Nearly 16 hours later, he came before a judge — and was quickly released. His case was “adjourned in contemplation of dismissal,” meaning charges will likely be dropped.

“I feel degraded because I am a taxpaying citizen,” he told THE CITY. “I do everything I gotta do, I have a family, I have kids, and it sucks to be locked up.

Luis Duran. Credit: Ben Fractenberg/THE CITY

“I want to sleep, I want to shower right now.”

Under the new rules, police would have given Jones a desk appearance ticket with a future court date rather than sending him on to booking.

Same for Luis Duran, an Uber driver brought in on an obstruction of governmental administration charge after disputing an accusation from a Taxi & Limousine Commission officer. He was released with a court date in early May.

“I was held hostage,” he said after a night and day in lockup.

More than 128,000 people were arrested on the top charge of a misdemeanor in New York City last year, according to state data.

In that time, the police department gave out 37,488 desk appearance tickets. The Center for Court Innovation estimated this month that the number would have been as many as 90,000, under the new provisions.

But Robert Gangi, director of the Police Reform Organizing Project, noted that the exceptions to the new rule — especially for those who have outstanding warrants, have failed to appear in court or could have orders of protection issued against them — are significant and will cut out many people.

Police could also “overcharge” people in order to evade the new regulations, he noted.

“If they’re not interested in making a significant change, they’ll probably find a way to undermine it and continue their current practices,” he said.

NYPD Changes in Store

People who are given a desk appearance ticket currently are cuffed and brought back to the precinct. They are searched, fingerprinted and undergo a background check.

The entire process typically takes at least four or five hours, depending on what time of day or which precinct the arrest occurs, according to several officers.

David, the governor’s counsel, said that the department will have to develop new DAT procedures to comply with the law.

“If you’re issuing a desk appearance ticket but essentially putting people through this long, laborious process, you’ll be faced with a challenge,” he said. “There’s no reason to do that.”

Under the new law, police should typically check for open warrants while in the field and release people with tickets, rather than hauling them in, David said.

The Police Department said it will take the next eight months before the law goes into effect to prepare to comply.

“The NYPD will utilize this time to implement the significant technological, training and operational changes necessary to meet the changes made in the budget plan passed earlier this month,” spokesperson Phil Walzak said.

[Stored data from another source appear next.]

Lemma inv_pop_release s' : step cap PopRelease s = Some (Ret s') → inv cap s'.
Proof using Hs.
  simpl. pose proof (inv_consumer _ _ Hs) as Hc. unfold consumer_ok in Hc.
  destruct (consumer s) as [| | |r] eqn:Ecc; [done..|]. destruct Hc as [-> Hlt].
  intros [= <-]. pose proof (inv_views _ _ Hs). pose proof (inv_taking _ _ Hs) as Ht.
  assert (taking s = 1%nat) as Ht1 by by unfold taking; rewrite Ecc.
  set (s' := MkConc _ _ _ _ _ _ _ _ _ _ _).
  assert (consumed s' = S (consumed s)) as Heq
    by (unfold consumed, taking in *; simpl; rewrite Ht1; lia).
  split; rewrite ?Heq; simpl; try apply Hs; try done.
  - change (taking s') with 0%nat. lia.
  - rewrite (inv_read _ _ Hs). apply counter_history_snoc.
  - lia.
  - intros i x Hi. apply (inv_slots _ _ Hs). lia.
Qed.

Lemma inv_step a s' : step cap a s = Some (Ret s') → inv cap s'.
Proof using Hs.
  destruct a; [apply inv_push_call|apply inv_push_acquire|apply inv_push_slot|apply inv_push_release
              |apply inv_pop_call|apply inv_pop_acquire|apply inv_pop_slot|apply inv_pop_release].
Qed.

(** No enabled instruction is a data race or leaves the buffer. *)
Lemma step_defined a : step cap a s ≠ Some UB.
Proof using Hs.
  pose proof (inv_views _ _ Hs) as Hv. pose proof (inv_room _ _ Hs) as Hr. pose proof inv_cap_pos as Hpos.
  destruct a; simpl; try (repeat case_match; done).
  - pose proof (inv_producer _ _ Hs) as Hp. unfold producer_ok in Hp.
    destruct (producer s) as [| |e w|] eqn:Epc; [done..| |done]. destruct Hp as [-> Hroom].
    rewrite (slot_of_counter cap _ (inv_capacity _ _ Hs)).
    rewrite (races_stamped_lap cap _ (length (popped s))); [|done|apply Hs| |done].
    + unfold vec_set. by rewrite bool_decide_true by apply inv_index.
    + apply prefix_length, Hs.
  - pose proof (inv_consumer _ _ Hs) as Hc. unfold consumer_ok in Hc.
    destruct (consumer s) as [| |r|] eqn:Ecc; [done..| |done]. destruct Hc as [-> Hlt].
    rewrite (slot_of_counter cap _ (inv_capacity _ _ Hs)).
    rewrite (races_stamped cap _ (length (pushed s) + publishing s)); [|done|apply Hs| |done].
    + destruct (lookup_lt_is_Some_2 (pushed s) (consumed s)) as [e He]; [lia|].
      by rewrite (vec_at_lookup _ _ e); [|apply inv_index|apply Hs].
    + pose proof (inv_producer _ _ Hs) as Hp. unfold producer_ok, publishing in *.
      destruct (producer s); lia.
Qed.
End invariant.
(** ** The schema *)

Definition event_type_name (type : EventType) : text :=
  match type with
  | Add => txt "ADD" | Cancel => txt "CANCEL" | Modify => txt "MODIFY" | Execute => txt "EXECUTE"
  end.

Definition side_name (side : Side) : text :=
  match side with Buy => txt "B" | Sell => txt "S" end.

Lemma parse_event_type_iff t type : parse_event_type t = Some type ↔ t = event_type_name type.
Proof.
  unfold parse_event_type. split.
  - repeat case_decide; by intros [= <-].
  - intros ->. by destruct type.
Qed.

Lemma parse_side_iff t side : parse_side t = Some side ↔ t = side_name side.
Proof.
  unfold parse_side. split.
  - repeat case_decide; by intros [= <-].
  - intros ->. by destruct side.
Qed.

(** The last three columns a row of each type carries. *)
Inductive row_operands : EventType → text → text → text → Side → Z → Z → Prop :=
| add_operands side price quantity p q :
    numeral int64 price p → numeral uint64 quantity q →
    row_operands Add (side_name side) price quantity side p q
| cancel_operands : row_operands Cancel [] [] [] Buy 0 0
| modify_operands price quantity p q :
    numeral int64 price p → numeral uint64 quantity q →
    row_operands Modify [] price quantity Buy p q
| execute_operands price quantity p q :
    numeral int64 price p → numeral uint64 quantity q →
    row_operands Execute [] price quantity Buy p q.

(** The rows of the schema and the events they denote. *)
Inductive row_event : list text → MarketEvent → Prop :=
| row_event_intro ts type id side price quantity t i sd p q :
    numeral int64 ts t → numeral uint64 id i →
    row_operands type side price quantity sd p q →
    row_event [ts; event_type_name type; id; side; price; quantity]
      (MkEvent type (MkTimestamp t) (MkOrderId i) sd (MkPrice p) (MkQuantity q)).

Lemma parse_operands_iff type side price quantity sd p q :
  parse_operands type side price quantity = inr (sd, p, q) ↔
  row_operands type side price quantity sd p q.
Proof.
  split.
  - destruct type; simpl; unfold parse_add, parse_cancel, parse_modify, parse_execute;
      simpl; repeat case_match; try done; intros [= <- <- <-]; subst;
      repeat match goal with
      | H : parse_side _ = Some _ |- _ => apply parse_side_iff in H; subst
      | H : parse_integral _ _ = Some _ |- _ => apply parse_integral_numeral in H
      end; by constructor.
  - destruct 1; simpl; unfold parse_add, parse_modify, parse_execute;
      rewrite ?(proj2 (parse_side_iff _ _) eq_refl);
      repeat match goal with
      | H : numeral _ _ _ |- _ => apply parse_integral_numeral in H; rewrite H
      end; done.
Qed.

Lemma parse_columns_iff columns e : parse_columns columns = inr e ↔ row_event columns e.
Proof.
  split.
  - unfold parse_columns. do 7 (destruct columns as [|? columns]; try done).
    destruct (parse_integral int64 _) eqn:Et; [|done]. destruct (parse_event_type _) eqn:Ety; [|done].
    destruct (parse_integral uint64 _) eqn:Ei; [|done].
    destruct (parse_operands _ _ _ _) as [|[[sd p] q]] eqn:Eo; [done|]. intros [= <-].
    apply parse_integral_numeral in Et, Ei. apply parse_event_type_iff in Ety as ->.
    apply parse_operands_iff in Eo. by constructor.
  - intros [ts type id side price quantity t i sd p q Ht Hi Ho]. simpl.
    apply parse_integral_numeral in Ht, Hi. apply parse_operands_iff in Ho.
    rewrite Ht, Hi, (proj2 (parse_event_type_iff _ _) eq_refl), Ho. done.
Qed.

(** Every failure has a message. *)
Lemma parse_columns_message columns m : parse_columns columns = inl m → m ≠ [].
Proof.
  unfold parse_columns, parse_operands, parse_add, parse_cancel, parse_modify, parse_execute.
  intros Hm. repeat case_match; simplify_eq; done.
Qed.

Lemma parse_row_event line row e :
  (status (parse_row line row) = Event ∧ event (parse_row line row) = Some e) ↔
  row_event (trim <$> split_on "," row) e.
Proof.
  unfold parse_row. rewrite split_csv_columns_spec, <-parse_columns_iff.
  destruct (parse_columns _) as [m|e']; simpl; [naive_solver|].
  split; [by intros [_ [= ->]]|by intros [= ->]].
Qed.

(** A parsed event fits its machine types. *)
Lemma row_event_wf columns e : row_event columns e → event_wf e.
Proof.
  intros [ts type id side price quantity t i sd p q [Ht _] [Hi _] Ho].
  assert (in_type int64 p ∧ in_type uint64 q) as [Hp Hq].
  { destruct Ho as [? ? ? ? ? [] []| |? ? ? ? [] []|? ? ? ? [] []]; done. }
  unfold in_type, int64, uint64 in *; simpl in *.
  split; simpl; unfold is_i64, is_u64, quantity_wf, is_u64; simpl; lia.
Qed.

(** ** Formatting events *)

Definition format_operands (e : MarketEvent) : list text :=
  match ev_type e with
  | Add => [side_name (ev_side e); print_decimal (ticks (ev_price e)); print_decimal (units (ev_quantity e))]
  | Cancel => [[]; []; []]
  | Modify | Execute => [[]; print_decimal (ticks (ev_price e)); print_decimal (units (ev_quantity e))]
  end.

Definition format_columns (e : MarketEvent) : list text :=
  print_decimal (nanoseconds (ev_timestamp e)) :: event_type_name (ev_type e)
  :: print_decimal (value (ev_order_id e)) :: format_operands e.

Fixpoint join_columns (columns : list text) : text :=
  match columns with
  | [] => []
  | [c] => c
  | c :: columns' => c ++ ","%char :: join_columns columns'
  end.

Definition format_row (e : MarketEvent) : text := join_columns (format_columns e).

(** An event as its row carries it: the fields a row leaves out have their
    defaults. *)
Definition canonical (e : MarketEvent) : MarketEvent :=
  match ev_type e with
  | Add => e
  | Cancel => MkEvent Cancel (ev_timestamp e) (ev_order_id e) Buy (MkPrice 0) (MkQuantity 0)
  | ty => MkEvent ty (ev_timestamp e) (ev_order_id e) Buy (ev_price e) (ev_quantity e)
  end.

(** Characters a column may hold for the row to read back. *)
Definition plain (c : ascii) : bool :=
  negb (is_blank c) && negb (c =? ",")%char && negb (c =? newline)%char.

Lemma plain_digit d : 0 ≤ d < 10 → plain (digit_char d) = true.
Proof.
  intros Hd.
  assert (d = 0 ∨ d = 1 ∨ d = 2 ∨ d = 3 ∨ d = 4 ∨ d = 5 ∨ d = 6 ∨ d = 7 ∨ d = 8 ∨ d = 9) as Hc by lia.
  by repeat destruct Hc as [->|Hc]; [..|subst].
Qed.

Lemma plain_decimal z : Forall plain (print_decimal z).
Proof.
  assert (∀ n, 0 ≤ n → Forall plain (print_digits 10 n)) as Hd.
  { intros n Hn. rewrite print_digits_values. apply Forall_fmap.
    eapply Forall_impl; [by apply (digit_values_range _ 10)|].
    intros d Hr. simpl. by rewrite plain_digit. }
  unfold print_decimal. destruct (Z.ltb_spec z 0); [constructor; [done|]|]; apply Hd; lia.
Qed.
(* ===== verification/Double.v ===== *)
(** * IEEE 754 binary64

    The [double] arithmetic the anomaly detector uses, as the executable
    specification of the Standard Library at precision 53 and exponent bound
    1024: every operation is rounded to nearest even by itself (no fused or
    extended-precision evaluation), which is what the sources mean on a
    64-bit target. *)
From S2P Require Import Prelude.
From Stdlib Require Import SpecFloat.
#[local] Open Scope Z_scope.

Abbreviation double := spec_float.

(** [static_cast<double>] of an integer. *)
Definition of_int (z : Z) : double := binary_normalize 53 1024 z 0 false.

Definition dzero : double := S754_zero false.
Definition dadd (a b : double) : double := SFadd 53 1024 a b.
Definition dsub (a b : double) : double := SFsub 53 1024 a b.
Definition dmul (a b : double) : double := SFmul 53 1024 a b.
Definition ddiv (a b : double) : double := SFdiv 53 1024 a b.
Definition dsqrt (a : double) : double := SFsqrt 53 1024 a.
Definition dabs (a : double) : double := SFabs a.
Definition dopp (a : double) : double := SFopp a.

(** The comparisons; all false on a NaN. *)
Definition dlt (a b : double) : bool := SFltb a b.
Definition dle (a b : double) : bool := SFleb a b.

(** [std::max]: the first argument unless it is less than the second. *)
Definition dmax (a b : double) : double := if dlt a b then b else a.

Definition finite (a : double) : bool :=
  match a with S754_zero _ | S754_finite _ _ _ => true | _ => false end.

#[export] Instance double_eq_dec : EqDecision double.
Proof. solve_decision. Defined.

(** ** Exact cases *)

Lemma dsub_self a : finite a = true → dsub a a = dzero.
Proof.
  destruct a as [[]| | |s m e]; try done. intros _. unfold dsub, SFsub.
  rewrite Z.sub_diag. done.
Qed.

Lemma dadd_zero_r a : finite a = true → a ≠ S754_zero true → dadd a dzero = a.
Proof. by destruct a as [[]| | |]. Qed.

Lemma dadd_zero_l a : finite a = true → a ≠ S754_zero true → dadd dzero a = a.
Proof. by destruct a as [[]| | |]. Qed.

(** Anything finite times zero is a zero. *)
Lemma dmul_zero_r a s : finite a = true → ∃ s', dmul a (S754_zero s) = S754_zero s'.
Proof. destruct a; [eauto|done|done|]. simpl. eauto. Qed.

(* ===== verification/CliProperties.v ===== *)
(** * Properties of the command line tool

    Its exit code and diagnostics for every command line and file, and which
    anomaly reasons its report shows. *)
From S2P Require Import Prelude CoreTypes OrderedMap Text BookTypes BookSpec Book BookRefinement.
From S2P Require Import BookValidation BookStreams CsvParser CsvLaws Double AnomalyDetector AnomalyLaws ReplayEngine.
From S2P Require Import ReplayLaws Cli.
From Stdlib Require Import Ascii.
Import Cli.
#[local] Open Scope Z_scope.

(** The options a command line selects, with the path; [None] is a wrong
    command line. *)
Definition selected (argv : list text) : option (text * ReplayEngine.ReplayOptions) :=
  match argv with
  | [_; path] => Some (path, ReplayEngine.default_options)
  | [_; path; flag] =>
      if decide (flag = txt "--anomaly-report")
      then Some (path, with_anomalies ReplayEngine.default_options) else None
  | _ => None
  end.

Lemma main_selected files argv :
  main files argv = match selected argv with
                    | Some (path, options) => run files path options
                    | None => Some (Ret (MkProcess [] usage 2))
                    end.
Proof.
  unfold main, selected. destruct argv as [|program [|path [|flag [|]]]]; try done.
  by destruct (decide (flag = _)).
Qed.

Lemma selected_validates argv path options :
  selected argv = Some (path, options) →
  ReplayEngine.validate_after_apply options = true ∧
  allow_crossed_book (ReplayEngine.invariant_options options) = false.
Proof.
  unfold selected. destruct argv as [|program [|p [|flag [|]]]]; try done; [by intros [= <- <-]|].
  case_decide; [by intros [= <- <-]|done].
Qed.

(** What a successful run prints first. *)
Definition summary_lines (processed rejected : Z) : text :=
  txt "events_processed: " ++ print_decimal processed ++ [newline] ++
  txt "rejected_events: " ++ print_decimal rejected ++ [newline].

(** C29: the process.  A wrong command line prints the usage and exits with 2,
    a file that does not open exits with 1 and one line of diagnostics.  Every
    other run without [--anomaly-report], or on a file with any two time stamps
    less than 2^63 nanoseconds apart (others can overflow the expiry of the
    monitor's windows, see [timestamp_overflow]), ends, with exit code 1 exactly if an applied event leaves a
    crossed book, and 0 otherwise; then it prints how many events of the whole
    file were applied and how many rows rejected, and one line of diagnostics
    per rejected row, in order. *)
Theorem cli_exit_code files argv :
  match selected argv with
  | None => main files argv = Some (Ret (MkProcess [] usage 2))
  | Some (path, options) =>
      match files path with
      | None =>
          ∃ out, main files argv
                 = Some (Ret (MkProcess out (txt "line 0: failed to open input file" ++ [newline]) 1))
      | Some content =>
          let rows := feed content in
          timestamps_ok options (row_events rows) →
          ∃ p, main files argv = Some (Ret p) ∧
            ((exit_code p = 1 ∧ ∃ k, violated_at None options rows spec_empty k) ∨
             (exit_code p = 0 ∧ (∀ k, ¬ violated_at None options rows spec_empty k) ∧
              let applied := applied_count None rows spec_empty in
              (∃ details, standard_output p
                 = summary_lines (wrap64 applied) (wrap64 (Z.of_nat (length rows) - applied)) ++ details) ∧
              standard_error p = mjoin (error_line <$> replay_errors None rows spec_empty)))
      end
  end.
Proof.
  rewrite main_selected. destruct (selected argv) as [[path options]|]; [|done]. unfold run.
  destruct (files path) as [content|] eqn:Hf.
  - intros Hts.
    destruct (replay_file_account (HL:=LimitOrderBook_laws) files path content options
      LimitOrderBook.empty_book spec_empty Hf empty_book_represents Hts)
      as (b' & r & n & stop & Hr & _ & Hst & [Hp Hrj He Hfl Ho _] & _).
    rewrite Hr. cbn [mbind option_bind Exec_bind]. eexists. split; [reflexivity|].
    unfold exit_status. cbn [exit_code standard_output standard_error].
    rewrite Hfl, Ho. destruct Hst as [Hn|k row _ Hv _]; [right|left; split; [done|by exists k]].
    rewrite firstn_all in *. split_and!; [done|done| |].
    + eexists. unfold report, summary_lines. rewrite Hp, Hrj. simpl ReplayEngine.events_processed.
      rewrite <-!app_assoc. reflexivity.
    + rewrite He. simpl. by rewrite app_nil_r.
  - rewrite (replay_file_missing (HL:=LimitOrderBook_laws) files path options _ spec_empty Hf empty_book_represents).
    eexists. reflexivity.
Qed.

Definition rejecting_file : text :=
  CsvParser.kExpectedHeader ++ newline :: txt "1,ADD,1,B,100,10" ++ newline :: txt "2,CANCEL,2,,,".

Definition rejecting_files (_ : text) : option text := Some rejecting_file.
Definition plain_argv : list text := [txt "datagine_replay"; txt "events.csv"].

Lemma cli_exit_code_witness :
  ∃ p, main rejecting_files plain_argv = Some (Ret p) ∧ exit_code p = 0 ∧
    standard_error p = txt "line 3: book rejected event: missing order id" ++ [newline].
Proof.
  pose proof (cli_exit_code rejecting_files plain_argv) as Hc. cbn [selected plain_argv rejecting_files] in Hc.
  cbv zeta in Hc. destruct Hc as (p & Hm & Hcases); [by intros|].
  exists p. split; [exact Hm|].
  assert (mjoin (error_line <$> replay_errors None (feed rejecting_file) spec_empty)
          = txt "line 3: book rejected event: missing order id" ++ [newline]) as Herr by (vm_compute; reflexivity).
  assert (option_map (λ o, match o with Ret q => exit_code q | UB => 3 end) (main rejecting_files plain_argv)
          = Some 0) as Hz by (vm_compute; reflexivity).
  rewrite Hm in Hz. injection Hz as Hz.
  destruct Hcases as [[H1 _]|(H0 & _ & _ & Hse)]; [congruence|]. split; [exact H0|]. by rewrite Hse.
Defined.

(** The order of the report, said without the comparator of the code. *)
Definition ranks_before (x y : string * Z) : Prop := y.2 < x.2 ∨ (x.2 = y.2 ∧ String.ltb x.1 y.1 = true).

Lemma reason_before_ranks x y : reason_before x y = true → ranks_before x y.
Proof.
  unfold reason_before, ranks_before. case_bool_decide as Hne; [intros ?%Z.ltb_lt; by left|].
  intros Hs. right. split; [|exact Hs]. destruct (Z.eq_dec x.2 y.2); [done|by destruct Hne].
Qed.

(** C37: the reasons the report shows.  Of all the anomalies of a replay they
    are the five most frequent reasons (all, if there are fewer), each with its
    number of anomalies modulo 2^64.  Each one shown has a larger count than
    the next, or the same count and a name that is smaller character by
    character; every reason left out has a smaller count than each one shown,
    or the same and a larger name. *)
Theorem cli_top_reasons anomalies :
  let counts := summarize_anomaly_reasons anomalies in
  let count r := wrap64 (Z.of_nat (length (filter (λ a, reason a = r) anomalies))) in
  let top := top_reasons counts in
  length top = Nat.min 5 (length counts) ∧
  StronglySorted (λ x y, y.2 < x.2 ∨ (x.2 = y.2 ∧ String.ltb x.1 y.1 = true)) top ∧
  (∀ x, x ∈ top → x.2 = count x.1) ∧
  (∀ a, a ∈ anomalies →
     reason a ∈ top.*1 ∨
     ∀ x, x ∈ top → count (reason a) < x.2 ∨ (x.2 = count (reason a) ∧ String.ltb x.1 (reason a) = true)).
Proof.
  intros counts count top.
  destruct (count_keys_spec reason anomalies) as [Hsorted Hfind]. fold (summarize_anomaly_reasons anomalies) in Hsorted, Hfind.
  pose proof (sort_reasons_Permutation counts) as Hperm.
  assert (NoDup (sort_reasons counts)) as Hnd.
  { rewrite Hperm. apply (NoDup_fmap_1 fst). by eapply sorted_NoDup. }
  pose proof (not_after_strict _ Hnd (sort_reasons_sorted counts)) as Hs.
  rewrite <-(take_drop 5 (sort_reasons counts)) in Hs. fold (top_reasons counts) in Hs. fold top in Hs.
  apply StronglySorted_app in Hs as (Hcross & Hstop & _).
  assert (∀ x, x ∈ counts → x.2 = wrap64 (Z.of_nat (length (filter (λ a, reason a = x.1) anomalies)))) as Hcount.
  { intros [k n] Hin. apply (elem_find_Some (before:=string_less)) in Hin; [|done].
    unfold counts in Hin. rewrite Hfind in Hin. case_decide; [done|]. by injection Hin. }
  split_and!; [|eapply strongly_sorted_weaken; [|exact Hstop]; intros x y; apply reason_before_ranks| |].
  - unfold top, top_reasons. by rewrite length_take, Hperm.
  - intros x Hx. apply Hcount. rewrite <-Hperm. rewrite <-(take_drop 5 (sort_reasons counts)). apply elem_of_app. by left.
  - intros a Ha. assert ((reason a, count (reason a)) ∈ counts) as Hin.
    { apply (find_Some_elem (before:=string_less)). unfold counts. rewrite Hfind, decide_False; [done|].
      intros Hnil. apply (not_elem_of_nil a). rewrite <-Hnil. by apply list_elem_of_filter. }
    rewrite <-Hperm, <-(take_drop 5 (sort_reasons counts)), elem_of_app in Hin.
    destruct Hin as [Hin|Hin]; [left; by apply (list_elem_of_fmap_2 fst _ _ Hin)|right].
    intros x Hx. exact (reason_before_ranks _ _ (Hcross _ _ Hx Hin)).
Qed.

A Dept. of Correction bus heads into the Brooklyn Detention Complex. Credit: Ben Fractenberg/THE CITY

Courts also will need to prepare for an expected influx of desk appearance tickets and reduced holding pen population.

“It’s way too early to know what the logistics are going to be, but we’re well aware that this is a major change in how the process is going to be approached,” said Lucian Chalfan, a spokesperson for the state courts system.

In 2016, people failed to show up for arraignment in nearly one in four cases in which DATs were issued, according to the New York City Criminal Justice Agency.

The new law includes a provision requiring courts to remind people given DATs of their court dates. Failure to appear may result in an arrest warrant.